Il racconto del vicino di casa
Un vicino di casa ha descritto come l’ascensore arrivi fino all’ottavo piano e da lì si possa accedere a un lastrico solare dove si stendono i panni. “Per andare sopra, hanno rotto una finestra”, ha detto, riferendosi alla porta al top dell’edificio, sempre chiusa a chiave. La struttura del lucernario, dotata di una cupola in plexiglass, fornisce luce durante il giorno nella tromba delle scale.

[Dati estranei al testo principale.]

Lemma after_write_good addr v r h w r' h' w' :
  good h w -> after_write addr v r h w = Some (r', h', w') -> good h' w'.
Proof.
  intros Hg. unfold after_write. match goal with |- context [?x ≫= _] => set (first := x) end.
  assert (Hf : forall r1 h1 w1, first = Some (r1, h1, w1) -> good h1 w1).
  { intros r1 h1 w1. unfold first. destruct (_ && _); [|intros; by simplify_eq].
    destruct (RunGenericDma _ _ _ _ _ _ _ _) as [[[[ok hd] h2] w2]|] eqn:E; cbn; [|done].
    intros; simplify_eq. by eapply RunGenericDma_good. }
  destruct first as [[[r1 h1] w1]|]; cbn [mbind option_bind]; [|done].
  destruct (Hf _ _ _ eq_refl) as [Hh1 Hw1]. destruct (_ && _); intros; simplify_eq; [|done].
  split; [done|]. by apply ring_doorbell_inv.
Qed.

Lemma respond_inv hdr p w : op_inv w -> op_inv (respond hdr p w).
Proof. intros Hi. unfold respond. destruct (op_respond _ _ w) as [ok w'] eqn:E. by eapply inv_respond. Qed.

Lemma handle_message_good msg r h w stop r' h' w' :
  good h w -> handle_message msg r h w = Some (stop, r', h', w') -> good h' w'.
Proof.
  intros [Hh Hw]. unfold handle_message. destruct (Type_ _); try (intros; by simplify_eq).
  - destruct (access _ _ _ _) as [[res status] h1] eqn:E. apply access_width in E; [|done].
    match goal with |- context [?x ≫= _] => destruct x end; cbn [mbind option_bind]; [|done].
    intros; simplify_eq. split; [done|by apply respond_inv].
  - destruct (access _ _ _ _) as [[res status] h1] eqn:E. apply access_width in E; [|done].
    destruct (after_write _ _ _ _ _) as [[[r1 h2] w2]|] eqn:Ew; cbn [mbind option_bind]; [|done].
    intros; simplify_eq. eapply after_write_good; [|done]. split; [done|by apply respond_inv].
  - intros; simplify_eq. split; [apply Reset_width|by apply respond_inv].
Qed.
End Sessions.

Section Session_traces.
Context {T : Type} `{Rtl T} {W : Type} `{ServerContract W}.
Implicit Types (h : Harness T) (w : W) (msg : Message).

(** A whole session: idle polls, requests answered once each, SHUTDOWN or [$finish]
    last. *)
Inductive harness_trace : list call -> loop_exit -> Prop :=
| harness_running : harness_trace [] Looping
| harness_finished : harness_trace [] OnFinish
| harness_idle t b : harness_trace t b -> harness_trace (CPoll None :: t) b
| harness_message m t ts b :
    Type_ (m_header m) <> kShutdown -> answered_once m t -> harness_trace ts b ->
    harness_trace (CPoll (Some m) :: t ++ ts) b
| harness_stop m : Type_ (m_header m) = kShutdown -> harness_trace [CPoll (Some m)] OnShutdown.

Definition is_poll (c : call) : bool := match c with CPoll _ => true | _ => false end.
Definition polls (t : list call) : nat := length (filter (fun c => is_poll c = true) t).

I ragazzi avrebbero forzato il passaggio per arrivare al terrazzo. “Hanno messo i piedi sopra e il plexiglass ha ceduto”, ha riferito il vicino. Louis è rimasto appeso mentre gli altri gridavano, e un uomo è accorso ma non ha potuto raggiungere il bambino in tempo, trovando la porta chiusa.
La tragedia di via Piave
Louis Pisha, di origini albanesi, non abitava nel condominio e pare che neppure i suoi amici. I ragazzi avrebbero deciso di salire sul tetto per scattare selfie o semplicemente divertirsi. Non è chiaro come il dodicenne sia finito sul lucernario, la cui struttura è crollata. Nonostante tentativi di aggrapparsi a un cornicione e le grida d’aiuto, Louis è scivolato.
Il tempo di reazione degli amici non è bastato per trattenerlo e Louis è caduto giù, lasciando i compagni in preda alla disperazione.
Il dolore della famiglia
La famiglia di Louis è stata devastata dalla tragedia. I genitori, colpiti dalla perdita, sono stati immediatamente sul luogo dell’incidente mentre soccorsi e polizia intervenivano. L’ospedale Maggiore era nelle vicinanze, ma le condizioni del ragazzo erano critiche.
Le indagini
Le indagini sono condotte dal commissariato Santa Viola e dalla squadra Mobile. Il pm di turno, Mariangela Farneti, valuterà se disporre un’autopsia, dato che la dinamica dell’incidente sembra già chiara e non emergerebbero responsabilità di terzi. Questo evento riporta alla mente un’altra tragedia avvenuta nella stessa area, dove a settembre 2024 un 17enne, Fallou Sall, è morto in un accoltellamento.